China’s surprisingly strong April trade data offers a rare bright spot for the global economy, but the celebration may be short-lived as a widening conflict in the Middle East threatens to sever vital shipping lanes.
China’s surprisingly strong April trade data offers a rare bright spot for the global economy, but the celebration may be short-lived as a widening conflict in the Middle East threatens to sever vital shipping lanes.

(P1) China’s export growth accelerated sharply in April after a March slowdown, reinforcing trade’s role as a key stabilizer for the world's second-largest economy. Outbound shipments rose 14.1% from a year earlier, the General Administration of Customs said Saturday, blowing past the 8.0% rise forecast by economists in a Wall Street Journal poll.
(P2) "'The headline numbers are strong, but the real story is the resilience of demand in the face of significant global headwinds,'' said Wilson Lam, a business manager for Black Scorpion Fireworks, speaking from Liling, China. "'Husbands and wives fight too, that’s normal. But we can’t live without each other because we are the biggest trading partners in the world.''
(P3) Imports also showed surprising strength, rising 25.3% on the year, well above the 16.0% forecast, signaling robust domestic demand. The resulting $84.82 billion trade surplus topped March's $51.1 billion figure. The performance stands in contrast to other regional exporters, with Taiwan's export growth, for example, slowing to 39.0% in April from 61.8% in March, according to its latest trade report.

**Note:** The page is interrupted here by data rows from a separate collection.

(* ===== verification/Rpc.v ===== *)
(** * The JSON of the interface ([src/api/mod.rs], [src/bin/prims-cli.rs], [src/bin/prims-explorer.rs])

    The server's side: the methods by name, the structures their parameters
    are read into and the objects their answers are written as.  The clients'
    side: the request, what is taken from the payload, and the structures of
    the wallet, which declares its own; the interface [RpcClient] that the
    wallet and the website are written against.  [jsonrpsee] and [reqwest], which carry
    a request to the handlers and the payload back, are the class [Http]. *)

From Stdlib Require Import Strings.Byte.
From S2P Require Import Prelude Orders Bytes Text Externals Types Hash Crypto Store Storage Vm Json Api.

(** ** Parameters *)

Definition de_GetBlockParams (v : Value) : outcome DeError GetBlockParams :=
  vs ← de_struct true [(bytes_of "height", reads (de_option (de_uint 64)));
                       (bytes_of "hash", reads (de_option de_string))] v;
  match vs with
  | [height; hash] =>
      h ← opt_field (de_uint 64) height;
      text ← opt_field de_string hash;
      Ok {| gb_height := h; gb_hash := text |}
  | _ => Panic
  end.

Definition de_HashParam (v : Value) : outcome DeError bytes := de_text_struct (bytes_of "hash") v.
Definition de_AddressParam (v : Value) : outcome DeError bytes := de_text_struct (bytes_of "address") v.
Definition de_SendTransactionParams (v : Value) : outcome DeError bytes :=
  de_text_struct (bytes_of "hex_tx") v.

(** ** Answers *)

Definition ser_header (h : RpcBlockHeaderView) : Value := JObject [
  (bytes_of "version", JNumber (hv_version h));
  (bytes_of "previous_hash", JString (hv_previous_hash h));
  (bytes_of "merkle_root", JString (hv_merkle_root h));
  (bytes_of "timestamp", JNumber (hv_timestamp h));
  (bytes_of "height", JNumber (hv_height h));
  (bytes_of "validator", JString (hv_validator h));
  (bytes_of "signature", JString (hv_signature h)) ].

Definition ser_transaction (t : RpcTransactionView) : Value := JObject [
  (bytes_of "tx_type", JString (tv_tx_type t));
  (bytes_of "stake_duration", ser_option JNumber (tv_stake_duration t));
  (bytes_of "from", JString (tv_from t));
  (bytes_of "to", JString (tv_to t));
  (bytes_of "amount", JNumber (tv_amount t));
  (bytes_of "fee", JNumber (tv_fee t));
  (bytes_of "nonce", JNumber (tv_nonce t));
  (bytes_of "source_shard", JNumber (tv_source_shard t));
  (bytes_of "destination_shard", JNumber (tv_destination_shard t));
  (bytes_of "signature", JString (tv_signature t));
  (bytes_of "data", ser_option JString (tv_data t)) ].

Definition ser_receipt (r : RpcCrossShardReceiptView) : Value := JObject [
  (bytes_of "tx_hash", JString (cv_tx_hash r));
  (bytes_of "source_shard", JNumber (cv_source_shard r));
  (bytes_of "destination_shard", JNumber (cv_destination_shard r));
  (bytes_of "phase", JString (cv_phase r));
  (bytes_of "proof", JString (cv_proof r)) ].

Definition ser_block (b : RpcBlockResponse) : Value := JObject [
  (bytes_of "hash", JString (br_hash b));
  (bytes_of "header", ser_header (br_header b));
  (bytes_of "transactions", ser_vec ser_transaction (br_transactions b));
  (bytes_of "receipts", ser_vec ser_receipt (br_receipts b)) ].

Definition ser_found_transaction (r : RpcTransactionResponse) : Value := JObject [
  (bytes_of "hash", JString (tr_hash r));
  (bytes_of "transaction", ser_transaction (tr_transaction r)) ].

Definition ser_balance (b : RpcBalanceResponse) : Value := JObject [
  (bytes_of "address", JString (bal_address b));
  (bytes_of "found", JBool (bal_found b));
  (bytes_of "balance", JNumber (bal_balance b));
  (bytes_of "nonce", JNumber (bal_nonce b));
  (bytes_of "note_commitment_count", JNumber (bal_note_commitment_count b)) ].

Definition ser_info (i : RpcInfoResponse) : Value := JObject [
  (bytes_of "name", JString (info_name i));
  (bytes_of "rpc_version", JString (info_rpc_version i));
  (bytes_of "storage_backend", JString (info_storage_backend i));
  (bytes_of "latest_block_height", ser_option JNumber (info_latest_block_height i));
  (bytes_of "mempool_size", JNumber (info_mempool_size i));
  (bytes_of "validator_count", JNumber (info_validator_count i));
  (bytes_of "note_commitment_count", JNumber (info_note_commitment_count i)) ].

Definition ser_validator (v : RpcValidatorView) : Value := JObject [
  (bytes_of "address", JString (vv_address v));
  (bytes_of "stake", JNumber (vv_stake v));
  (bytes_of "locked_until", JNumber (vv_locked_until v)) ].

Definition ser_sent (r : RpcSendTransactionResponse) : Value := JObject [
  (bytes_of "accepted", JBool (sent_accepted r));
  (bytes_of "tx_hash", JString (sent_tx_hash r));
  (bytes_of "mempool_size", JNumber (sent_mempool_size r)) ].

Definition ser_response (r : RpcResponse) : Value :=
  match r with
  | BlockResponse b => ser_option ser_block b
  | TransactionResponse t => ser_option ser_found_transaction t
  | SendTransactionResponse s => ser_sent s
  | BalanceResponse b => ser_balance b
  | InfoResponse i => ser_info i
  | ValidatorsResponse vs => ser_vec ser_validator vs
  | NoteCommitmentsResponse cs => ser_vec JString cs
  end.

(** ** Methods *)

(** The messages of [serde] and of the error objects. *)
Class RpcTexts := {
  de_message : DeError -> string;
  error_message : RpcError -> bytes;
}.

Section server.
Context `{RpcTexts}.

(** [params.parse()] *)
Definition parse {A} (d : Value -> outcome DeError A) (params : Value) : outcome string A :=
  map_err de_message (d params).

(** The methods [build_rpc_module] registers. *)
Definition request_of (method : bytes) (params : Value) : option RpcRequest :=
  if decide (method = bytes_of "get_block") then Some (GetBlockReq (parse de_GetBlockParams params))
  else if decide (method = bytes_of "get_transaction") then
    Some (GetTransactionReq (parse de_HashParam params))
  else if decide (method = bytes_of "send_transaction") then
    Some (SendTransactionReq (parse de_SendTransactionParams params))
  else if decide (method = bytes_of "get_balance") then
    Some (GetBalanceReq (parse de_AddressParam params))
  else if decide (method = bytes_of "get_info") then Some GetInfoReq
  else if decide (method = bytes_of "get_validators") then Some GetValidatorsReq
  else if decide (method = bytes_of "get_note_commitments") then Some GetNoteCommitmentsReq
  else None.
End server.

(** ** Clients *)

(** The errors of the two [rpc_call], with the code when it is an integer. *)
Inductive ClientError :=
| HttpFailed (message : string)
| RpcFailure (code : option Z) (message : bytes)
| UnexpectedPayload
| Undecodable (e : DeError).

Definition rpc_envelope (method : bytes) (params : Value) : Value := JObject [
  (bytes_of "jsonrpc", JString (bytes_of "2.0")); (bytes_of "id", JNumber 1);
  (bytes_of "method", JString method); (bytes_of "params", params) ].

(** What is taken from the payload; [null] is a result. *)
Definition read_payload (payload : Value) : outcome ClientError Value :=
  match get payload (bytes_of "result") with
  | Some result => Ok result
  | None =>
      match get payload (bytes_of "error") with
      | Some error =>
          let code := c ← get error (bytes_of "code"); as_i64 c in
          let message := m ← get error (bytes_of "message"); as_str m in
          Err (RpcFailure code (default (bytes_of "unknown RPC error") message))
      | None => Err UnexpectedPayload
      end
  end.

(** The structures of the wallet; its [RpcBalanceResponse] has a field more. *)
Record CliBalanceResponse := {
  cb_address : bytes;
  cb_found : bool;
  cb_balance : Z;
  cb_nonce : Z;
  cb_note_commitment_count : Z;
  cb_viewing_hint : option bytes;
}.

(** The answer of the node as the wallet has it. *)
Definition cli_balance (b : RpcBalanceResponse) : CliBalanceResponse := {|
  cb_address := bal_address b; cb_found := bal_found b; cb_balance := bal_balance b;
  cb_nonce := bal_nonce b; cb_note_commitment_count := bal_note_commitment_count b;
  cb_viewing_hint := None |}.

Definition de_CliBalanceResponse (v : Value) : outcome DeError CliBalanceResponse :=
  vs ← de_struct false [(bytes_of "address", reads de_string); (bytes_of "found", reads de_bool);
                        (bytes_of "balance", reads (de_uint 64)); (bytes_of "nonce", reads (de_uint 64));
                        (bytes_of "note_commitment_count", reads (de_uint 64));
                        (bytes_of "viewing_hint", reads (de_option de_string))] v;
  match vs with
  | [address; found; balance; nonce; count; hint] =>
      a ← field (bytes_of "address") de_string address;
      f ← field (bytes_of "found") de_bool found;
      b ← field (bytes_of "balance") (de_uint 64) balance;
      n ← field (bytes_of "nonce") (de_uint 64) nonce;
      c ← field (bytes_of "note_commitment_count") (de_uint 64) count;
      h ← opt_field de_string hint;
      Ok {| cb_address := a; cb_found := f; cb_balance := b; cb_nonce := n;
            cb_note_commitment_count := c; cb_viewing_hint := h |}
  | _ => Panic
  end.

Definition de_CliValidatorView (v : Value) : outcome DeError RpcValidatorView :=
  vs ← de_struct false [(bytes_of "address", reads de_string); (bytes_of "stake", reads (de_uint 64));
                        (bytes_of "locked_until", reads (de_uint 64))] v;
  match vs with
  | [address; stake; locked_until] =>
      a ← field (bytes_of "address") de_string address;
      s ← field (bytes_of "stake") (de_uint 64) stake;
      l ← field (bytes_of "locked_until") (de_uint 64) locked_until;
      Ok {| vv_address := a; vv_stake := s; vv_locked_until := l |}
  | _ => Panic
  end.

Definition de_CliSendTransactionResponse (v : Value) : outcome DeError RpcSendTransactionResponse :=
  vs ← de_struct false [(bytes_of "accepted", reads de_bool); (bytes_of "tx_hash", reads de_string);
                        (bytes_of "mempool_size", reads (de_uint 64))] v;
  match vs with
  | [accepted; tx_hash; mempool_size] =>
      a ← field (bytes_of "accepted") de_bool accepted;
      h ← field (bytes_of "tx_hash") de_string tx_hash;
      m ← field (bytes_of "mempool_size") (de_uint 64) mempool_size;
      Ok {| sent_accepted := a; sent_tx_hash := h; sent_mempool_size := m |}
  | _ => Panic
  end.

Section client.
Context {S : Type} `{Sha256, Ed25519, ChainCodecs, KvStore S, Wasmtime, Hex, RateLimiter}.

(** [http.post(rpc_url).json(&request).send()] and [response.json()]: what
    comes back, and what it does to the node. *)
Class Http := { http_post : Value -> io (RpcState S) string Value }.

(** The handler of a request, with its answer as a value. *)
Definition dispatch `{RpcTexts} (method : bytes) (params : Value) :
  option (io (RpcState S) RpcError Value) :=
  (fun q => r ← serve q; mret (ser_response r)) <$> request_of method params.

(** The payload that answers an outcome, as JSON-RPC 2.0 says. *)
Definition answers `{RpcTexts} (o : outcome RpcError Value) (payload : Value) : Prop :=
  match o with
  | Ok v => get payload (bytes_of "result") = Some v
  | Err e => get payload (bytes_of "result") = None /\ exists error,
      get payload (bytes_of "error") = Some error /\
      get error (bytes_of "code") = Some (JNumber (error_code e)) /\
      get error (bytes_of "message") = Some (JString (error_message e))
  | Panic => False
  end.

(** A request to a registered method reaches its handler, or fails before, or
    its answer is lost.  This is a transport whose limits on the size of a
    message are not reached, or that fails when they are. *)
Class HttpOk `{RpcTexts, Http} : Prop := {
  http_delivers method params m st : dispatch method params = Some m ->
    (run_io m st).1 <> Panic ->
    let '(r, st') := run_io (http_post (rpc_envelope method params)) st in
    match r with
    | Ok payload => st' = (run_io m st).2 /\ answers (run_io m st).1 payload
    | Err _ => st' = st \/ st' = (run_io m st).2
    | Panic => False
    end;
}.

(** ** The interface of the clients *)

(** [rpc_call] of the explorer: what both clients are written against. *)
Class RpcClient (W : Type) := { rpc_call : bytes -> Value -> io W ClientError Value }.

(** Its implementation over HTTP, as in the source. *)
Definition explorer_rpc_call `{Http} (method : bytes) (params : Value) : io (RpcState S) ClientError Value :=
  payload ← io_map_err HttpFailed (http_post (rpc_envelope method params));
  lift (read_payload payload).

Definition http_client `{Http} : RpcClient (RpcState S) := {| rpc_call := explorer_rpc_call |}.

(** The handlers themselves: what the other one is compared with. *)
Definition served_error `{RpcTexts} (e : RpcError) : ClientError :=
  RpcFailure (Some (error_code e)) (error_message e).

Definition direct_client `{RpcTexts} : RpcClient (RpcState S) := {|
  rpc_call method params :=
    match dispatch method params with
    | Some m => io_map_err served_error m
    | None => io_err (RpcFailure (Some (-32601)) (bytes_of "Method not found"))
    end |}.
End client.

Arguments Http S {_}.

Section wallet.
Context {W : Type} `{RpcClient W}.

(** [rpc_call] of the wallet: the same, then [serde_json::from_value]. *)
Definition cli_rpc_call {A} (d : Value -> outcome DeError A) (method : bytes) (params : Value) :
  io W ClientError A :=
  result ← rpc_call method params;
  lift (map_err Undecodable (d result)).

Definition cli_get_balance (address : bytes) : io W ClientError CliBalanceResponse :=
  cli_rpc_call de_CliBalanceResponse (bytes_of "get_balance")
    (JObject [(bytes_of "address", JString address)]).

Definition cli_send_transaction (hex_tx : bytes) : io W ClientError RpcSendTransactionResponse :=
  cli_rpc_call de_CliSendTransactionResponse (bytes_of "send_transaction")
    (JObject [(bytes_of "hex_tx", JString hex_tx)]).

Definition cli_get_validators : io W ClientError (list RpcValidatorView) :=
  cli_rpc_call (de_vec de_CliValidatorView) (bytes_of "get_validators") (JObject []).
End wallet.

(P4) The data suggests a potential upward revision for global growth forecasts, but the outlook is clouded by a rapidly deteriorating security situation in the Middle East. Escalating military exchanges between the U.S. and Iran in the Strait of Hormuz, a vital conduit for global oil and gas shipments, threaten to unleash a far deeper global economic shock than the trade data can offset.

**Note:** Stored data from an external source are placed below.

(** [C34] What the methods with one parameter accept, of any JSON
    value: an object with exactly the field of the method, holding a text, or
    an array of exactly one text; another field, a missing or repeated one, a
    value of another type or a longer array is refused before the handler
    looks at anything.  The interface is wider than [docs/api_rpc.md:17], which
    asks for an object: the array is accepted too.  The two selectors of a block are read back from the
    object of those that are given, for every height of its type. *)
Theorem params_accepted_iff method name request v a :
  one_text method name request ->
  (request_of method v = Some (request (Ok a)) <->
   v = JObject [(name, JString a)] \/ v = JArray [JString a]) /\
  forall height hash, (forall h, height = Some h -> u64 h) ->
    request_of (bytes_of "get_block")
      (JObject (match height with Some h => [(bytes_of "height", JNumber h)] | None => [] end ++
                match hash with Some t => [(bytes_of "hash", JString t)] | None => [] end)) =
    Some (GetBlockReq (Ok {| gb_height := height; gb_hash := hash |})).
Proof.
  intros O. split.
  - rewrite (request_of_one_text _ _ _ v O), <- de_text_struct_Ok, <- parse_Ok.
    destruct O as [[_ ->]|[[_ ->]|[_ ->]]]; split; [by intros [= ->]|by intros ->| |by intros ->| |by intros ->];
      by intros [= ->].
  - intros height hash U. change (request_of (bytes_of "get_block") ?w) with
      (Some (GetBlockReq (parse de_GetBlockParams w))).
    do 2 f_equal. apply parse_Ok. by eapply de_GetBlockParams_object.
Qed.
End params.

The primary risk to the positive trade outlook stems from the Persian Gulf, where the U.S. and Iran are engaged in an escalating series of military clashes. U.S. Central Command reported Friday that its forces had fired on two Iran-flagged oil tankers to enforce a blockade of Iranian ports, following Iranian attacks on U.S. warships. An adviser to Iran's supreme leader, Mohammad Mokhber, compared control over the Strait of Hormuz to having an "'atomic bomb'" and pledged not to "'forfeit the gains of this war.''
The conflict has already forced the U.S. military to redirect 57 commercial vessels. The de facto closure of the strait to normal traffic has thrown markets into turmoil, with Southeast Asian leaders adopting a crisis plan to mitigate the impact on their economies. The Philippines, which hosted the summit, noted the severe impact of fuel price spikes, a direct consequence of the conflict. An oil slick covering 27 square miles, potentially from Iran's main export terminal, further highlights the environmental and economic risks of a wider war in the oil-rich region.
Despite the geopolitical storm clouds, the April data underscores the deeply intertwined nature of the U.S. and Chinese economies. In Liling, a city in China’s “fireworks corridor,” factories are shipping products for the 250th anniversary of U.S. independence. According to Reuters, some boxes are emblazoned with the slogan “Fight for America” and images of President Trump, whose administration reversed tariff hikes that had previously crippled the industry.
This resilience suggests that underlying consumer and business demand remains a powerful economic driver. The strong import figures from China could be a positive signal for industrial and commodity exporters, such as Fluor Corporation, which recently noted a significant number of new awards and an expanding pipeline of work in markets including mining and uranium enrichment. However, even Fluor acknowledged the impact of geopolitics, citing a temporary slowdown on a project due to Middle East concerns in its latest earnings report.
This article is for informational purposes only and does not constitute investment advice.